» **Work order**
Report each line of the data that includes the word "negb".

(Beginning of Information shown)

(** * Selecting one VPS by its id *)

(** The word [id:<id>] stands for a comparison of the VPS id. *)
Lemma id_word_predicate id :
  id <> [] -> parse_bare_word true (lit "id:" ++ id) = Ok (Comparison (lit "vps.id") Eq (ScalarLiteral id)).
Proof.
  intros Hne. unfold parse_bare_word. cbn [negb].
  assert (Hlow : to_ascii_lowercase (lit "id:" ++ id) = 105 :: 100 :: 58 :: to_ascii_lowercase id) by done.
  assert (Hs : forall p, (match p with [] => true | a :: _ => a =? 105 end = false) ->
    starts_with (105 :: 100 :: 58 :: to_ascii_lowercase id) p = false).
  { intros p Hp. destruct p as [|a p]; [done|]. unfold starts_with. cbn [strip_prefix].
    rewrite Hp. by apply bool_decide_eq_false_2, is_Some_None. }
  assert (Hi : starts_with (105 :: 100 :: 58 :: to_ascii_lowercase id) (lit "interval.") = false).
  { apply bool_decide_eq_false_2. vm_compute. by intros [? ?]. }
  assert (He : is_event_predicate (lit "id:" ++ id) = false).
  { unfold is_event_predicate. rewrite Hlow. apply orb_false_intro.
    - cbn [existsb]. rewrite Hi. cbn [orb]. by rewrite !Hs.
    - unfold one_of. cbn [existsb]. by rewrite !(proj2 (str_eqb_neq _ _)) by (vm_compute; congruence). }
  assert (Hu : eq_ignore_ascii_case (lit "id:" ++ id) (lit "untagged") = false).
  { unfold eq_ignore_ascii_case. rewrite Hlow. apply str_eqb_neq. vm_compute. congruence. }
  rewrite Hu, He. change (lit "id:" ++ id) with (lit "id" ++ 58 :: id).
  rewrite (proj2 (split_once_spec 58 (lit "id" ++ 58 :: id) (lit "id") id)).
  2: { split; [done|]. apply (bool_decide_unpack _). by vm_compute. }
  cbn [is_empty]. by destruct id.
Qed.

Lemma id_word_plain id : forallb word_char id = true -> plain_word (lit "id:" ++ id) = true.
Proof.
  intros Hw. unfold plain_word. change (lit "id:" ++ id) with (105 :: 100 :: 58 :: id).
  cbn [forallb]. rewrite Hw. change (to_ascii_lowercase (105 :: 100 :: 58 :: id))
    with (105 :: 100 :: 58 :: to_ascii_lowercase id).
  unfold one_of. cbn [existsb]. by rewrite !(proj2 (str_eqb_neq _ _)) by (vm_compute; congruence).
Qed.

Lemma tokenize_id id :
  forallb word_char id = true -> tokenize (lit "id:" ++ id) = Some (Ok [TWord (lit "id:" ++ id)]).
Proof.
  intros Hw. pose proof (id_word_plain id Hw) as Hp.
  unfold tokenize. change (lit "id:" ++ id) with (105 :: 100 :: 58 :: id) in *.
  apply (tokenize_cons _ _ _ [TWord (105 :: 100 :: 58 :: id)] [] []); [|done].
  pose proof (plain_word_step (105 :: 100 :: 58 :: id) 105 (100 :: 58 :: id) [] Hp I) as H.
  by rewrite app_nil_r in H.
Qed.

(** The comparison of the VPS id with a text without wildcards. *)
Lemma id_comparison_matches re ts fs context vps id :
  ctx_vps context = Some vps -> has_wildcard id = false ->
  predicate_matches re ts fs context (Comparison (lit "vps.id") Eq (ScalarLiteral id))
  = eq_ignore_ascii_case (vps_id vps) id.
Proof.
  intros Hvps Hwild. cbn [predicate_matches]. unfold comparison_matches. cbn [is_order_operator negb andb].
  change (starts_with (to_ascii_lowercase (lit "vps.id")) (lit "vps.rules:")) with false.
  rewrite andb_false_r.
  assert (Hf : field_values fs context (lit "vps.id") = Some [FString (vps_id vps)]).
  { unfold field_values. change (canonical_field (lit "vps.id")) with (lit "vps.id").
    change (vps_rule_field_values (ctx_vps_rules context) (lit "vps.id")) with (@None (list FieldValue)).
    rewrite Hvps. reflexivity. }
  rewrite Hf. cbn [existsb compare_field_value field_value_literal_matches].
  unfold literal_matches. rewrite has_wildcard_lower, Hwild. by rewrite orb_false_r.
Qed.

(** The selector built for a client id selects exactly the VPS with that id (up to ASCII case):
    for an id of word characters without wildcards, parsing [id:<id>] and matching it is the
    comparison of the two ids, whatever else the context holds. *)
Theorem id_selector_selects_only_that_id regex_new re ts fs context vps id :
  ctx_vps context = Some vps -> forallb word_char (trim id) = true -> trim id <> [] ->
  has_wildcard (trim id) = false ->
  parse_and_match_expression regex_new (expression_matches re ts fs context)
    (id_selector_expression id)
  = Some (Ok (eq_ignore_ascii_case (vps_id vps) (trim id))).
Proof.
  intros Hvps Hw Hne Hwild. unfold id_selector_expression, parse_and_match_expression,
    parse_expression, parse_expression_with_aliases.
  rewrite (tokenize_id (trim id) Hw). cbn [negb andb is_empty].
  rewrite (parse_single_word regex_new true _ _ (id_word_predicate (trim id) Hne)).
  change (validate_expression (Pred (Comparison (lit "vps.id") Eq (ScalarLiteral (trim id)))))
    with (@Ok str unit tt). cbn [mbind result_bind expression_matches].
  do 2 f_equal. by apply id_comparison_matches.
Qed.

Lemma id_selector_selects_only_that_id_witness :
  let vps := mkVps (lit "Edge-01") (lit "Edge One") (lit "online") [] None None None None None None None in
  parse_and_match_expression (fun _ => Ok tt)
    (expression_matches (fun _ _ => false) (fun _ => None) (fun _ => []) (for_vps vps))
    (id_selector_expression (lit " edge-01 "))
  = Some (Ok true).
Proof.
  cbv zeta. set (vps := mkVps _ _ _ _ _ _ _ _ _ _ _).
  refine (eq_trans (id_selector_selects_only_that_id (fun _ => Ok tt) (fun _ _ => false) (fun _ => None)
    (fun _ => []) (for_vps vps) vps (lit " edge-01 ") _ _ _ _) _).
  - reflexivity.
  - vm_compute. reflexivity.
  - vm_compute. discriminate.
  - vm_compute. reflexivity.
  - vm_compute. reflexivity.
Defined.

(End of Information shown)

» **Answer**
  intros Hne. unfold parse_bare_word. cbn [negb].
  intros Hvps Hwild. cbn [predicate_matches]. unfold comparison_matches. cbn [is_order_operator negb andb].
  rewrite (tokenize_id (trim id) Hw). cbn [negb andb is_empty].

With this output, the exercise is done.